We shall investigate the totally asymmetric model of duplication and divergence network growth involving only one parameter—the link retention probability σ. The model is defined as follows (Fig. 1).

(1) Duplication

A randomly chosen target node is duplicated, that is its replica is introduced and connected to each neighbor of the target node.

(2) Divergence

Each link emanating from the replica is activated with retention probability σ (this mimics link disappearance during divergence). If at least one link is established, the replica is preserved; otherwise the attempt is considered as a failure and the network does not change. [The probability of the failure is (1−σ)k if the degree of the target node is equal to k.]

As in the observed protein-protein interaction networks, in this model each node has at least one link and the network remains connected throughout the evolution. These features are the main distinction between our model and earlier models (see, e.g. [7,8]) which allowed an addition of nodes with no links and generated disconnected networks whose biological relevance is questionable. The simplest argument for the absence of disconnected components in protein-protein interaction networks is the existence of several ubiquitous biological pathways that are universal for all proteins (such as degradation, heat-shock, phosphorylation, dephosphorylation, glycosylation, cleavage, targeted transport to subcellular compartment, etc.). These processes are run by a few “housekeeping” proteins that correspond to high-degree hubs in the network and in principle must have physical links to all proteins present in a species. Several small disconnected components, observed in experiments, most probably owe their existence to the incompleteness of our knowledge about the protein-protein interaction networks.
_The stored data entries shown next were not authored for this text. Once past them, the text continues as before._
(* ===== verification/TreePut.v ===== *)
(** Insertion into the tree: the search through the layers, with stale pointers redirected,
    and [put] as an update of the map the tree stands for. *)
From Stdlib Require Import Sorted.
From S2P Require Import Prelude StringSlice Permuter KSearch Internode LeafSplit MassKey Tree TreeShape TreeMap TreeOps TreeInsert TreeSplit TreeLayer TreeGrow TreeTwig.

(** [make_empty] fits the word. *)
Lemma empty_perm_all : forallb (fun w => kpermuter w (make_empty w) =? make_empty w) (seqZ 11 5) = true.
Proof. by vm_compute. Qed.

Section Put.
Context (bnd : key_bound_type) (unaligned : bool) (lw iw mk : Z) (mem : Z -> Z) (us : Z -> entry) (un : internode).
Context (Hlw : 11 <= lw <= 15) (Hiw : 1 <= iw) (Hm : forall a, byte_ok (mem a)).
Abbreviation inv := (inv lw iw mk).
Abbreviation at_leaf := (at_leaf lw iw).

Lemma grown_refl t G : grown t t G G [].
Proof. split; [by left|done]. Qed.
Lemma grown_trans t1 t2 t3 G1 G2 G3 used : grown t1 t2 G1 G2 [] -> grown t2 t3 G2 G3 used -> grown t1 t3 G1 G3 used.
Proof.
  intros [A1 A2] [B1 B2]. split.
  - intros b [Hb|Hb]%B1; [|by right]. apply A1 in Hb as [Hb|Hb]; [by left|by apply elem_of_nil in Hb].
  - intros b Hb Hu. destruct (A2 b Hb) as [(E1 & E2 & E3 & E4) E5]; [apply not_elem_of_nil|].
    destruct (B2 b) as [(F1 & F2 & F3 & F4) F5]; [|done|unfold same_node, same_parent in *; split_and!; congruence].
    intros Hb'. apply A1 in Hb' as [?|Hb']; [done|by apply elem_of_nil in Hb'].
Qed.

(** Where [find_locked] ends: the key's place in its leaf, and what is there. *)
Record located (C : list frame) (l : leaf) (kx : key_indexed_position) (state : Z) (ka : key) (k : list Z) : Prop := {
  lc_pre : Forall (tok_below (ikey ka)) (pre C);
  lc_post : Forall (tok_above (ikey ka)) (post C);
  lc_i : 0 <= kx_i kx <= lsize l;
  lc_below : forall j, 0 <= j < kx_i kx -> rank_lt (erank (nth_entry l j)) (krank k);
  lc_here : if 0 <=? kx_p kx
    then kx_i kx < lsize l /\ kx_p kx = elem (permutation_ l) (kx_i kx) /\ erank (nth_entry l (kx_i kx)) = krank k /\
      exists k0, entry_key (nth_entry l (kx_i kx)) k0 /\ state = b2z (bool_decide (k0 = k))
    else state = 0 /\ forall j, kx_i kx <= j < lsize l -> rank_lt (krank k) (erank (nth_entry l j))
}.
(** * Tokens *)
Lemma tok_lt_KJ k x : tok_lt (K k) x <-> tok_lt (J k) x.
Proof. by destruct x as [| | |[|]]. Qed.
(** A key may be repeated behind null children. *)
Lemma sorted_repeat A k m R : StronglySorted tok_lt (A ++ K k :: R) -> StronglySorted tok_lt (A ++ K k :: replicate m (J k) ++ R).
Proof.
  intros H. apply sorted_app_iff in H as (HA & HR & HAR). apply StronglySorted_inv in HR as [HR F].
  assert (FJ : Forall (tok_lt (J k)) R) by (eapply Forall_impl; [|exact F]; intros x; by rewrite tok_lt_KJ).
  assert (HJ : StronglySorted tok_lt (replicate m (J k) ++ R)).
  { induction m as [|m IH]; [done|]. cbn. constructor; [done|]. apply Forall_app. split; [|done].
    apply Forall_replicate. cbn. lia. }
  apply sorted_app_iff. split_and!; [done| |].
  - constructor; [done|]. apply Forall_app. split; [|done]. apply Forall_replicate. cbn. lia.
  - intros x y Hx Hy. rewrite elem_of_cons, elem_of_app in Hy. destruct Hy as [->|[Hy|Hy]].
    + apply HAR; [done|left].
    + apply elem_of_replicate in Hy as [-> _]. transitivity (K k); [apply HAR; [done|left]|cbn; lia].
    + apply HAR; [done|by right].
Qed.
Lemma sorted_drop {A} (R : A -> A -> Prop) a x b : StronglySorted R (a ++ x :: b) -> StronglySorted R (a ++ b).
Proof. apply (sorted_sub R a [x] b). Qed.

(** Keys that no hole and no leaf refers to may go, and holes may go and come. *)
Lemma holes_sub s a x b : holes s (a ++ x :: b) -> match x with K k => Forall (tok_above k) b | _ => True end -> holes s (a ++ b).
Proof.
  rewrite !holes_app. intros (Ha & Hx & Hb) H. split; [done|]. revert Hb. generalize (s ++ a) as s'. clear Ha Hx s a. intros s'.
  assert (G : forall s1 s2, (forall k, K k ∈ s1 -> x = K k \/ K k ∈ s2) -> holes s1 b -> holes s2 b).
  { induction b as [|y b IH]; intros s1 s2 HK; [done|]. cbn. intros [Hy Hb].
    assert (Hxb : match x with K k => tok_above k y /\ Forall (tok_above k) b | _ => True end)
      by (destruct x; try done; by inversion H).
    split.
    - destruct y as [k|k|e|[k|]]; try done; apply HK in Hy as [->|Hy]; try done; cbn in Hxb; lia.
    - apply (IH ltac:(destruct x; tauto) (s1 ++ [y]) (s2 ++ [y])); [|done]. intros k. rewrite !elem_of_app. intros [Hk|Hk]; [apply HK in Hk; tauto|tauto]. }
  apply G. intros k. rewrite elem_of_app. intros [?|?%list_elem_of_singleton]; [by right|by left].
Qed.
Lemma holes_repeat s a k m b : holes s (a ++ K k :: b) -> holes s (a ++ K k :: replicate m (J k) ++ b).
Proof.
  rewrite !holes_app. cbn [holes]. rewrite holes_app. intros (Ha & _ & Hb). split_and!; [done|done| |].
  - assert (Hk : K k ∈ (s ++ a) ++ [K k]) by (apply elem_of_app; right; left). revert Hk. generalize ((s ++ a) ++ [K k]) as s'.
    induction m as [|m IH]; intros s' Hk; [done|]. cbn. split; [done|]. apply IH, elem_of_app. by left.
  - eapply holes_mono; [|exact Hb]. intros k'. rewrite !elem_of_app. tauto.
Qed.
(* ===== verification/TreeDelete.v ===== *)
(** Removal from the tree: an empty leaf leaves its layer, and [remove_key] deletes from the
    map the tree stands for. *)
From Stdlib Require Import Sorted.
From S2P Require Import Prelude StringSlice Permuter KSearch Internode LeafSplit MassKey Tree TreeShape TreeMap TreeOps TreeInsert TreeSplit TreeLayer TreeGrow TreeTwig TreePut TreeRemove TreePrune.

(** * Links *)
Lemma chain_prev t A n B : forall pv, chain t pv (A ++ n :: B) -> forall l, leaves t !! n = Some l ->
  A = [] /\ prev_ l = pv \/ exists A' q lq, A = A' ++ [q] /\ prev_ l = q /\ leaves t !! q = Some lq.
Proof.
  induction A as [|a A IH]; intros pv; cbn [app chain].
  - intros [(l0 & Hl0 & Hp & _) _] l Hl. left. split; [done|congruence].
  - intros [(la & Hla & _) Hc] l Hl. right. destruct (IH _ Hc l Hl) as [[-> Hp]|(A' & q & lq & -> & H)]; [by exists [], a, la|by exists (a :: A'), q, lq].
Qed.
Lemma chain_unlink t t' A q n B l lq : forall pv, chain t pv (A ++ q :: n :: B) -> NoDup (A ++ q :: n :: B) -> leaves t !! n = Some l ->
  leaves t !! q = Some lq -> leaves t' !! q = Some (set_links lq (next_ l) (prev_ lq)) ->
  (forall b lb, b ∈ A ++ tl B -> leaves t !! b = Some lb -> leaves t' !! b = Some lb) ->
  (B <> [] -> forall lb, leaves t !! hd 0 B = Some lb -> leaves t' !! hd 0 B = Some (set_links lb (next_ lb) q)) ->
  chain t' pv (A ++ q :: B).
Proof.
  induction A as [|x A IH]; intros pv Hc Hnd Hl Hq Hq' Hs HB; cbn [app chain] in Hc |- *.
  - destruct Hc as [(l0 & Hl0 & Hp & _) [(l1 & Hl1 & _ & Hnx) Hc]]. assert (l0 = lq) as -> by congruence. assert (l1 = l) as -> by congruence.
    split; [by exists (set_links lq (next_ l) (prev_ lq))|]. destruct B as [|b B]; [done|]. cbn [chain hd tl] in *.
    destruct Hc as [(lb & Hlb & _ & Hnb) Hc]. split; [exists (set_links lb (next_ lb) q); split_and!; [by apply HB|done|done]|].
    eapply chain_frame; [|exact Hc]. intros c lc Hc'. by apply Hs.
  - destruct Hc as [(lx & Hlx & Hp & Hnx) Hc]. cbn in Hnd. apply list.NoDup_cons in Hnd as [_ Hnd]. split.
    + exists lx. split_and!; [apply Hs; [left|done]|done|]. rewrite Hnx. by destruct A.
    + apply IH; try done. intros b lb Hb. apply Hs. by right.
Qed.
(** ** The search for the entry *)
Lemma is_layer_slice t q g e : layer_ok t q g -> e ∈ items (gshape g) -> (is_layer e = true <-> exists s, layer_slice e s).
Proof.
  intros L He. unfold is_layer. split.
  - intros H%Z.ltb_lt. destruct (lo_items _ _ _ _ _ L e He) as [[k Hk]|?]; [|done]. destruct (entry_key_rank _ _ Hk) as (_ & _ & Hlt & _). unfold layer_keylenx in Hlt. lia.
  - intros (s & -> & _). done.
Qed.
Definition gc_index (kx : key_indexed_position) : Z := kx_i kx + b2z (0 <=? kx_p kx).
Lemma gc_entry t p g C n l kx state ka k : at_leaf t p g C n l -> located C l kx state ka k -> ikey ka = be_value k -> List.length k = 8%nat -> Forall byte_ok k ->
  (gc_index kx < lsize l /\ ikey0 (nth_entry l (gc_index kx)) = ikey ka /\ is_layer (nth_entry l (gc_index kx)) = true <->
   exists e, e ∈ items (gshape g) /\ layer_slice e k) /\ 0 <= gc_index kx /\
  (gc_index kx < lsize l -> ikey0 (nth_entry l (gc_index kx)) = ikey ka -> is_layer (nth_entry l (gc_index kx)) = true -> layer_slice (nth_entry l (gc_index kx)) k).
Proof.
  intros A [Hpre Hpost Hi Hlt Hhere] Ek L8 Bk. pose proof (al_layer _ _ _ _ _ _ _ _ A) as L. set (i := gc_index kx).
  assert (Rk : krank k = (be_value k, 8)) by (unfold krank; rewrite pad_take by lia; rewrite L8; by rewrite take_ge by lia).
  assert (Hi0 : 0 <= i) by (unfold i, gc_index, b2z; destruct (0 <=? kx_p kx); lia).
  assert (Hget : i < lsize l -> ikey0 (nth_entry l i) = ikey ka -> is_layer (nth_entry l i) = true -> layer_slice (nth_entry l i) k).
  { intros H1 H2 H3. apply (is_layer_slice t p g _ L) in H3 as [s Hs]; [|by apply (nth_in _ _ _ _ _ _ _ _ _ A)].
    replace k with s; [done|]. destruct Hs as (_ & L8' & B' & E'). apply be_inj; [done..|]. congruence. }
  split_and!; [|done|done]. split.
  - intros (H1 & H2 & H3). exists (nth_entry l i). split; [by apply (nth_in _ _ _ _ _ _ _ _ _ A)|by apply Hget].
  - intros (e & He & Hs). pose proof Hs as (Ekl & _ & _ & Eik).
    rewrite (at_leaf_items _ _ _ _ _ _ _ _ A), !elem_of_app in He.
    destruct He as [He|[He|He]]; [apply (ents_below _ _ _ Hpre) in He; lia| |apply (ents_above _ _ _ Hpost) in He; lia].
    apply entries_elem in He as (j & Hj & ->). assert (Rj : erank (nth_entry l j) = (be_value k, 9)) by (unfold erank; by rewrite Ekl, Eik).
    pose proof (at_leaf_sorted lw iw _ _ _ _ _ _ A) as HS. apply ents_sorted in HS. rewrite !ents_app in HS.
    change (ents (Lo (leaf_lo l) :: ?x)) with (ents x) in HS. rewrite ents_app, ents_E in HS.
    apply sorted_app_iff in HS as (_ & HS & _). apply sorted_app_iff in HS as (HS & _).
    assert (Hij : i = j); [|rewrite Hij; split_and!; [lia|congruence|unfold is_layer; by rewrite Ekl]].
    assert (Hbetween : ~ (i < j /\ rank_lt (krank k) (erank (nth_entry l i)))).
    { intros [H1 H2]. pose proof (entries_sorted l i j HS ltac:(lia) ltac:(lia)) as H3. rewrite Rj in H3. rewrite Rk in H2. unfold rank_lt in *. cbn [fst snd] in *. lia. }
    assert (Hlow : kx_i kx <= j).
    { destruct (Z.lt_ge_cases j (kx_i kx)); [|done]. pose proof (Hlt j ltac:(lia)) as H1. rewrite Rj, Rk in H1. unfold rank_lt in H1. cbn [fst snd] in H1. lia. }
    unfold i, gc_index, b2z in *. destruct (0 <=? kx_p kx).
    + destruct Hhere as (Hsz & _ & Hr & _). assert (j <> kx_i kx) by (intros ->; rewrite Rj, Rk in Hr; congruence).
      destruct (Z.eq_dec (kx_i kx + 1) j) as [|]; [done|]. exfalso. apply Hbetween. split; [lia|]. rewrite <- Hr. apply entries_sorted; [done|lia|lia].
    + destruct Hhere as [_ Hgt]. destruct (Z.eq_dec (kx_i kx + 0) j) as [|]; [done|]. exfalso. apply Hbetween. split; [lia|]. apply Hgt. lia.
Qed.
Another difference between our model and many existing ones is that we do not take into account a process which is often called mutations in the network literature, i.e. possible appearance of new or reconnection of the existing links. The rate at which the links are lost is much higher than the rate at which the new links are acquired. The protein-protein interactions are highly specific: While a substitution of one or several amino acids often leads to a change of confirmation and subsequent loss of an affinity for a certain interaction, the probability that such substitution creates a protein that fits the binding domains of one of the existing proteins (and therefore establishes a link) is very low. Those few connections that can possibly form de novo do not contribute much to the “bulk” quantities that we focus on, such as the total number of links and degree distribution. Yet introduction of the noninherited links at least doubles the number of parameters and makes the model significantly less tractable.

The above simple rules generate networks which are strikingly similar to the naturally occurring ones. This is evident from Fig. 2 which compare the degree distribution of the simulated networks and protein-protein binding networks of baker yeast, fruit fly, and human. The protein interaction data for all three species were obtained from the Biological Association Network databases available from Ariadne Genomics [16]. The data for human (H. sapiens) protein network was derived from the Ariadne Genomics ResNet database constructed from the various literature sources using Medscan [17]. The data for baker yeast (S. cerevisiae) and fruit fly (D. melanogaster) networks were constructed by combining the data from published high-throughout experiments with the literature data obtained using Medscan as well [18].

FIG. 2.

FIG. 2

(Color online) Degree distribution of the protein-protein binding networks of the following. (A) Yeast with Np =4873 proteins and average degree 〈d〉 ≈ 6.6. The link retention probability of the fitted simulated network σ ≈ 0.413. (B) Fruit fly with Np =6954 proteins and average degree 〈d〉≈ 5.9. The link retention probability of the fitted simulated network σ≈ 0.380. (C) Human with Np =5275 proteins and average degree 〈d〉 ≈ 5.7. The link retention probability of the fitted simulated network σ ≈ 0.375.

Each simulated degree distribution was obtained by averaging over 500 realizations. The values of the link retention probability σof simulated networks were selected to make the mean degree 〈d〉 of the simulated and observed networks equal. The number of nodes and the number of links in the corresponding grown and observed networks were therefore equal as well.

Figure 2(A)–(C) demonstrate that even the most primitive form of the duplication and divergence model (which does not account for disappearance of links from the original node, introduction of new links, removal of nodes, and many other biologically relevant processes) reproduces the observed degree distributions rather well. These figures also show that the degree distributions of both simulated and naturally occurring networks are not exactly resembling power-laws that they are commonly fitted to (see, for example, [5]). A possible explanation is that the protein-protein networks (naturally limited to tens of thousands of nodes) are not large enough for a degree distribution to converge to its power-law asymptotics. To probe the validity of this argument we present (Fig. 3) the degree distributions for networks of up to 106 nodes with link retention probability σ =0.45. It follows that a degree distribution does not attain a power-law form even for very large networks, at least for naturally occurring σ≈0.4.

FIG. 3.

FIG. 3

(Color online) Degree distributions of grown networks with (bottom to top) 104,105, and 106 vertices. The link retention probability σ=0.45, all data was averaged over 100 realizations.

III. SOLVABLE LIMITS

Here we analyze duplication-divergence networks in the limits σ=1 and σ→ 0 when the model is solvable and (almost) everything can be computed analytically.

A. No divergence (σ = 1)

This case has already been investigated in Refs. [8,9,19]. Here we outline its properties as it will help us to pose relevant questions in the general case when a divergence is present.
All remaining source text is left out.